Alfred Hitchcock y los tres investigadores — Misterio en el castillo del terror. by Robert Arthur

Alfred Hitchcock y los tres investigadores — Misterio en el castillo del terror. by Robert Arthur

autor:Robert Arthur
La lengua: es
Format: mobi
publicado: 2009-12-20T00:00:00+00:00


Capítulo 11. El aviso de la bruja

—¡Vaya lío!

Hacía dos días que Júpiter se produjera el daño. Titus lo trasladó a toda prisa al hospital, donde lo tuvieron todo un día en observación. Después de complicadas curas, le permitieron volver a casa. El doctor Álvarez dijo que muy pronto volvería a saltar y correr.

Pero mientras tanto, Júpiter estaría en cama, envuelto su tobillo en medio kilómetro de vendaje.

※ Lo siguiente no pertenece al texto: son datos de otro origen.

Section Step.
Context (registers : Registers) (Hregs : cut_registers_ok registers).
Context (don : AccountEntryHash → Prop) (s : FactState) (c : FoldCandidate) (epoch : Z).
Context (Hs : state_wf don s) (Hc : row_ok c epoch) (Hfresh : ¬ don (fc_hash c)).

Local Abbreviation done' := (λ h, don h ∨ h = fc_hash c).

Lemma fresh_ref : af_roster_refs (fs_facts s) !! fc_hash c = None.
Proof using Hs Hfresh. apply eq_None_not_Some. intros ?%(sw_refs _ _ Hs). done. Qed.

Lemma fresh_incarnation : af_owner_incarnations (fs_facts s) !! fc_hash c = None.
Proof using Hs Hfresh. apply eq_None_not_Some. intros ?%(sw_incarnations _ _ Hs). done. Qed.

Lemma fresh_grant : af_grants (fs_facts s) !! fc_hash c = None.
Proof using Hs Hfresh. apply eq_None_not_Some. intros ?%(sw_grants _ _ Hs). done. Qed.

Lemma open_roster_wf device role : hash_ok device → roster_fact_wf (open_roster_fact device role epoch).
Proof using Hc. destruct Hc as (_ & He & _). intros Hd. split; simpl; done. Qed.

Lemma open_incarnation_wf device : hash_ok device → owner_fact_wf (open_incarnation_fact device epoch).
Proof using Hc. destruct Hc as (_ & He & _). intros Hd. by split. Qed.

(** Enrolling a device. *)
Definition enrolled (device : DeviceFingerprint) (role : DeviceRole) : AuthorityFacts :=
  set_roster_refs (<[fc_hash c := open_roster_fact device role epoch]> (af_roster_refs (fs_facts s))) (fs_facts s).

Lemma enroll_wf device role :
  hash_ok device → state_wf done' (mkFactState (enrolled device role) (<[device := fc_hash c]> (fs_roster s)) (fs_owners s)).
Proof using Hs Hc Hfresh.
  intros Hd. pose proof fresh_ref as Hf. destruct Hs as [Hw Hk Hi Hg Hr Ho He]. unfold enrolled. split; simpl; try done.
  - apply facts_wf_enroll; [done|done|by destruct Hc|by apply open_roster_wf].
  - intros r. rewrite lookup_insert_is_Some'. intros [<-|?]; [by right|left; auto].
  - auto.
  - auto.
  - by apply (points_insert (λ x, rr_device_fingerprint (rf_authority x))).
  - intros d Hd'. apply lookup_insert_is_Some'. right. auto.
Qed.

(** Opening the incarnation of a device that is enrolled. *)
Lemma open_owner_wf facts roster device :
  state_wf done' (mkFactState facts roster (fs_owners s)) → af_owner_incarnations facts = af_owner_incarnations (fs_facts s) →
  is_Some (roster !! device) → hash_ok device →
  state_wf done' (mkFactState
    (set_owner_incarnations (<[fc_hash c := open_incarnation_fact device epoch]> (af_owner_incarnations facts)) facts)
    roster (<[device := fc_hash c]> (fs_owners s))).
Proof using Hs Hc Hfresh.
  intros [Hw Hk Hi Hg Hr Ho He] Hincs Hd Hh. pose proof fresh_incarnation as Hf. simpl in *. split; simpl; try done.
  - apply facts_wf_open_owner; [done|by destruct Hc|by apply open_incarnation_wf|done].
  - intros o. rewrite lookup_insert_is_Some'. intros [<-|?]; [by right|auto].
  - apply (points_insert (λ x, oa_device_fingerprint (of_authority x))); [done|by rewrite Hincs|done].
  - intros d. rewrite lookup_insert_is_Some'. intros [<-|?]; auto.
Qed.

(** A role change, or another update of an enrollment that keeps its device and its closure. *)
Lemma roster_update_wf k up refs :
  update_expected k up (af_roster_refs (fs_facts s)) = Some refs →
  (∀ x, rr_device_fingerprint (rf_authority (up x)) = rr_device_fingerprint (rf_authority x)) →
  (∀ x, is_Some (rf_closed_at x) → is_Some (rf_closed_at (up x))) →
  (∀ x, roster_fact_wf x → roster_fact_wf (up x)) →
  state_wf don (mkFactState (set_roster_refs refs (fs_facts s)) (fs_roster s) (fs_owners s)).
Proof using Hs.
  intros Hup Hd Hcl Hw. destruct Hs as [Hf Hk Hi Hg Hr Ho He]. split; simpl; try done.
  - by eapply facts_wf_roster.
  - intros r Hx. eapply Hk, update_expected_dom; done.
  - by eapply (points_update (λ x, rr_device_fingerprint (rf_authority x))).
Qed.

Tal vez el señor Hitchcock buscaría otra casa encantada para su película.

Los Tres Investigadores se consideraron en quiebra antes de iniciar su negocio.

Pete y Bob, sentados juntos a la cama de Júpiter, no disimulaban su baja moral.

—¿Duele? —preguntó Pete.

Júpiter se movió y tuvo que apretar los dientes.

—No más de lo que merezco por descuidado. Ahora si-gamos nuestra conferencia. El primer asunto a tratar es la llamada telefónica recibida inmediatamente después de nuestra primera visita al Castillo del Terror. Worthington cree que fuimos seguidos aquella noche. Es muy probable que fuera Skinny.

—Pudo muy bien serlo —comentó Bob—. Sabía que estábamos interesados en el lugar.

—Pero Skinny no hubiera podido telefonearnos haciendo que su voz sonase tan baja y de ultratumba —opuso Pete—. En todo caso la hubiéramos confundido con un relincho de caballo.

—De acuerdo —aceptó Júpiter—, pues no tengo otro sospechoso disponible—. Alzó su pie herido, y el dolor puso una mueca en su boca. Continuó—: A menos que me lo demostréis, nunca creeré en que los fantasmas saben usar el teléfono.

—Conforme —dijo Bob—. ¿Qué sigue ahora? ¿La persona misteriosa que hizo rodar las piedras sobre nosotros?

—¡Eso! —exclamó lúgubremente Pete—. ¿Qué hay de él? ¡Me gustaría ponerle las manos encima!

—De momento, lo dejo a un lado —respondió Júpiter—. Ahora estamos seguros de que no se llama Skinny Norris. Puede no tener ninguna relación con el caso. Quizá de algún muchacho u hombre que anduviera por el cañón, y despeñase las piedras sin vernos.

—¿Sí? En tal caso digamos que tuvo excelente puntería sin proponérselo —comentó Pete.

—Dejemos ese enigma hasta que surjan nuevos hechos. Ahora quiero hablar de las mentiras que el señor Rex nos contó —propuso Júpiter—. ¿Por qué dijo que cortaba maleza seca cuando era tan evidente, su falsedad? ¿Y por qué tenía preparada una jarra de limonada fresca: no esperaba que lo visitáramos en aquel momento?

Ambas preguntas resultaban incontestables. Pete se rascó la cabeza.

—¡Maldición de sapo! —exclamó—. Cuanto más avanzamos, más misterios encontramos.

Tía Mathilda entró en la habitación.

—Quise decírtelo antes —anunció—. Ayer por ¡a mañana sucedió una cosa extraña, poco antes de que regresaras del hospital. Lo olvidé con la excitación,

—¿Una cosa extraña? —preguntó Júpiter.

Los Tres Investigadores agudizaron sus oídos.

—Sí, una vieja gitana llamó a la puerta. No sé si debo contaros lo que dijo.

¡Una vieja gitana! Los chicos respiraron anhelantes.

—Me gustaría mucho saberlo, tía Mathilda.

—Bueno, en realidad se trata de una bobada. La gitana llamó a la puerta y al abrirle me dijo que se había enterado de tu accidente y que tenía una advertencia que hacerte.

¡Una advertencia de una gitana! Los muchachos se miraron entre sí.

—Bueno, según la vieja —siguió tía Mathilda—, había estado echando las cartas, y tres veces seguidas dieron un mensaje para ti.